The pen should be held in the writing hand. The protective cap should then be removed from the needle and the injection button. The injection should be administered in the thigh muscle, directly or through clothing. The pen should be held in place for ten seconds. The injection site should then be rubbed. In some cases, if symptoms do not improve, a second injection is necessary. It can be administered between 5 and 10 minutes after the first.
Adrenaline is the cornerstone of treatment for anaphylactic shock! Patients presenting with a severe allergic reaction should always carry two adrenaline auto-injector pens with them, in an isothermal bag if possible, like those used for insulin pens.
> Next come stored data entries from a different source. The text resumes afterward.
(** * OpenRC plugin handler (src/rc/rc-plugin.c)

    A shallow embedding of the plugin registry ([rc_plugin_load],
    [rc_plugin_unload]), of the reaper [rc_waitpid] and of the hook
    dispatcher [rc_plugin_run] with its environment-channel decoder,
    followed by the properties the specification states about them.

    The C code is written against libc and the kernel.  Their answers
    (directory listing, [dlopen], [pipe], [fork], [read], [waitpid]) are
    inputs of the model, gathered in the record [world]; everything the
    C code itself decides is computed by the definitions below. *)

From Stdlib Require Import ZArith Ascii String.
From stdpp Require Import base tactics option list gmap strings.

Local Open Scope Z_scope.
Local Open Scope nat_scope.

(** ** Outcomes *)

(** The ways in which the C code leaves defined behaviour. *)
Inductive fault :=
  | NullDeref       (* [*p] with [p == NULL] *)
  | OutOfBounds     (* a read or a scan that leaves the buffer *)
  | UseAfterFree.   (* access through a pointer to a freed [plugin_t] *)

(** What running a piece of the code yields: it returns, or it stops at a
    fault (the state is the one reached when the fault happens), or the
    model's step budget ran out. *)
Inductive outcome (A : Type) :=
  | Done (a : A)
  | Fault (f : fault) (a : A)
  | OutOfFuel.
Arguments Done {A} a.
Arguments Fault {A} f a.
Arguments OutOfFuel {A}.

(** ** The host environment *)

(** The environment is the table libc keeps behind [getenv], [setenv] and
    [unsetenv]. *)
Abbreviation env := (gmap string string).

Definition NUL : ascii := Ascii.zero.
Definition EQUALS : ascii := "="%char.

(** The bytes of a string, without a terminator. *)
Fixpoint bytes (s : string) : list ascii :=
  match s with
  | EmptyString => []
  | String c s' => c :: bytes s'
  end.

(** POSIX: [setenv] and [unsetenv] fail with [EINVAL], changing nothing,
    when the name is empty or contains ['=']. *)
Definition valid_name (name : string) : bool :=
  match name with
  | EmptyString => false
  | _ => negb (existsb (Ascii.eqb EQUALS) (bytes name))
  end.

Definition unsetenv (name : string) (e : env) : env :=
  if valid_name name then delete name e else e.

(** [setenv (name, value, 1)]: the code always asks to overwrite. *)
Definition setenv (name value : string) (e : env) : env :=
  if valid_name name then <[name := value]> e else e.

(** ** C strings in a byte buffer *)

(** A pointer into the read buffer is an offset from its start; the
    memory [m] is the buffer itself.  An access outside [m] is a fault. *)

(** The C string that starts at the head of [m]: the bytes before the
    first NUL, or [None] when [m] ends before one is found. *)
Fixpoint cstr (m : list ascii) : option string :=
  match m with
  | [] => None
  | c :: m' =>
      if Ascii.eqb c NUL then Some EmptyString
      else String c <$> cstr m'
  end.
(** * Access-control helpers of Grafana: scope validation, permission maps,
      the [HasAccess] / [HasGlobalAccess] helpers and the dashboard guardian
      response.

    The Go code of package [accesscontrol] and of [pkg/api/dashboard.go] is
    embedded as Rocq functions.  Go strings are byte sequences and are modelled
    by [string] (a list of 8-bit [ascii] characters); Go [int] values that
    index strings are modelled by [Z]; a run-time panic is an explicit
    outcome of the [result] type. *)

From Stdlib Require Import ZArith Ascii String.
From stdpp Require Import base option list strings gmap.

Local Open Scope Z_scope.

(** ** The Go run time: panics, string indexing and slicing *)

Module Go.

(** The run-time panics the embedded code can raise. *)
Inductive panic : Type :=
| IndexOutOfRange (i len : Z)
| SliceBoundsOutOfRange (hi len : Z)
| NilPointerDereference.

(** The outcome of running Go code: a value, or a panic. *)
Inductive result (A : Type) : Type :=
| Ok (a : A)
| Panic (p : panic).
Arguments Ok {A} a.
Arguments Panic {A} p.

#[global] Instance result_ret : MRet result := fun A a => Ok a.
#[global] Instance result_bind : MBind result := fun A B f r =>
  match r with
  | Ok a => f a
  | Panic p => Panic p
  end.

(** [len(s)] *)
Definition len (s : string) : Z := Z.of_nat (String.length s).

(** [s[i]]: panics unless [0 <= i < len(s)]. *)
Definition index (s : string) (i : Z) : result ascii :=
  if decide (0 <= i < len s) then
    match String.get (Z.to_nat i) s with
    | Some c => Ok c
    | None => Panic (IndexOutOfRange i (len s))
    end
  else Panic (IndexOutOfRange i (len s)).

(** [s[:hi]]: panics unless [0 <= hi <= len(s)]. *)
Definition slice_to (s : string) (hi : Z) : result string :=
  if decide (0 <= hi <= len s) then Ok (String.substring 0 (Z.to_nat hi) s)
  else Panic (SliceBoundsOutOfRange hi (len s)).

(** Membership of a byte in a string of ASCII characters. *)
Fixpoint has_byte (chars : string) (c : ascii) : bool :=
  match chars with
  | EmptyString => false
  | String d chars' => Ascii.eqb c d || has_byte chars' c
  end.

(** [strings.ContainsAny(s, chars)] for [chars] made of ASCII characters.
    The library decodes [s] as UTF-8; a byte below 0x80 is never part of a
    longer encoding and an invalid byte decodes to U+FFFD, so for ASCII
    [chars] the answer is whether some byte of [s] occurs in [chars]. *)
Fixpoint strings_ContainsAny (s chars : string) : bool :=
  match s with
  | EmptyString => false
  | String c s' => has_byte chars c || strings_ContainsAny s' chars
  end.

End Go.
Import Go.

(** ** [ValidateScope] *)

(** [func ValidateScope(scope string) bool].  The early [return false] of the
    wildcard check is the [Some false] of [early]; falling through it reaches
    the final [return]. *)
Definition ValidateScope (scope : string) : result bool :=
  prefix ← slice_to scope (len scope - 1);
  last ← index scope (len scope - 1);
  early ←
    (if (0 <? len prefix) && Ascii.eqb last "*" then
       lastChar ← index prefix (len prefix - 1);
       if negb (Ascii.eqb lastChar ":") && negb (Ascii.eqb lastChar "/")
       then mret (Some false)
       else mret None
     else mret None);
  match early with
  | Some b => mret b
  | None => mret (negb (strings_ContainsAny prefix "*?"))
  end.

(** The character [c] occurs in [s] (at some position). *)
Definition occurs (c : ascii) (s : string) : Prop :=
  ∃ p q, s = p +:+ String c q.

(** ** Permissions *)

(** [type Permission struct]: the fields the code below reads. *)
Record Permission : Type := {
  Action : string;
  Scope : string
}.

(** A Go pointer [*T] as the code uses it here: [nil], or the value it
    points to. *)
Definition ptr (T : Type) : Type := option T.

(** [*p], [p.f]: dereferencing [nil] panics. *)
Definition deref {T : Type} (p : ptr T) : result T :=
  match p with
  | Some v => Ok v
  | None => Panic NilPointerDereference
  end.

(** The [for _, p := range permissions] loop of [BuildPermissionsMap]. *)
Fixpoint BuildPermissionsMap_range (permissionsMap : gmap string bool)
    (permissions : list (ptr Permission)) : result (gmap string bool) :=
  match permissions with
  | [] => mret permissionsMap
  | p :: rest =>
      p' ← deref p;
      BuildPermissionsMap_range (<[Action p' := true]> permissionsMap) rest
  end.

(** [func BuildPermissionsMap(permissions []*Permission) map[string]bool] *)
Definition BuildPermissionsMap (permissions : list (ptr Permission))
    : result (gmap string bool) :=
  BuildPermissionsMap_range ∅ permissions.

(** ** The request context and the access-control interface *)

Section Models.

(** Types of other packages that the helpers only pass along:
    [context.Context], [accesscontrol.Evaluator], [error] values, and the
    fields of [models.SignedInUser] that the helpers never name.  The
    fields are taken as the struct holds them: a field that is a slice, a
    map or a pointer is the reference, not the object it leads to. *)
Context {context_Context Evaluator Error UserFields : Type}.

(** [models.SignedInUser]: the three fields the helpers assign, and the
    rest of the struct.  Copying the struct, as [userCopy := *c.SignedInUser]
    does, copies these four values and nothing else: the copy holds the
    references the original holds. *)
Record SignedInUser : Type := {
  OrgId : Z;
  OrgName : string;
  OrgRole : string;
  OtherFields : UserFields
}.

Definition with_OrgId (v : Z) (u : SignedInUser) : SignedInUser :=
  {| OrgId := v; OrgName := OrgName u; OrgRole := OrgRole u;
     OtherFields := OtherFields u |}.
Definition with_OrgRole (v : string) (u : SignedInUser) : SignedInUser :=
  {| OrgId := OrgId u; OrgName := OrgName u; OrgRole := v;
     OtherFields := OtherFields u |}.
Definition with_OrgName (v : string) (u : SignedInUser) : SignedInUser :=
  {| OrgId := OrgId u; OrgName := v; OrgRole := OrgRole u;
     OtherFields := OtherFields u |}.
Treatment for anaphylaxis does not only involve treatment of the acute episode. It is essential to call an ambulance, by dialing 15 or 112, after the adrenaline injection by intramuscular route, for admission to an emergency unit and so any risk of biphasic reaction can be anticipated (symptom relapse). Referral to an allergologist is primordial. Ideally, appointments are made before discharge from the A&E via specific channels. The assessment makes it possible to identify the underlying immunological mechanism, the triggering factor, and to assess the risk of cross-sensitivity, individual risk factors and factors of recurrence. Personalized supervision is put in place. Prevention and therapeutic education measures are recalled. It may also disconfirm the diagnosis of an allergy meaning certain drugs or foods can be reintroduced.
An individual having sustained an anaphylactic shock should be referred to an allergology unit and should be shown how to use the auto-injector pen, that they should keep with them at all times (two pens). They should also have a card listing their allergies.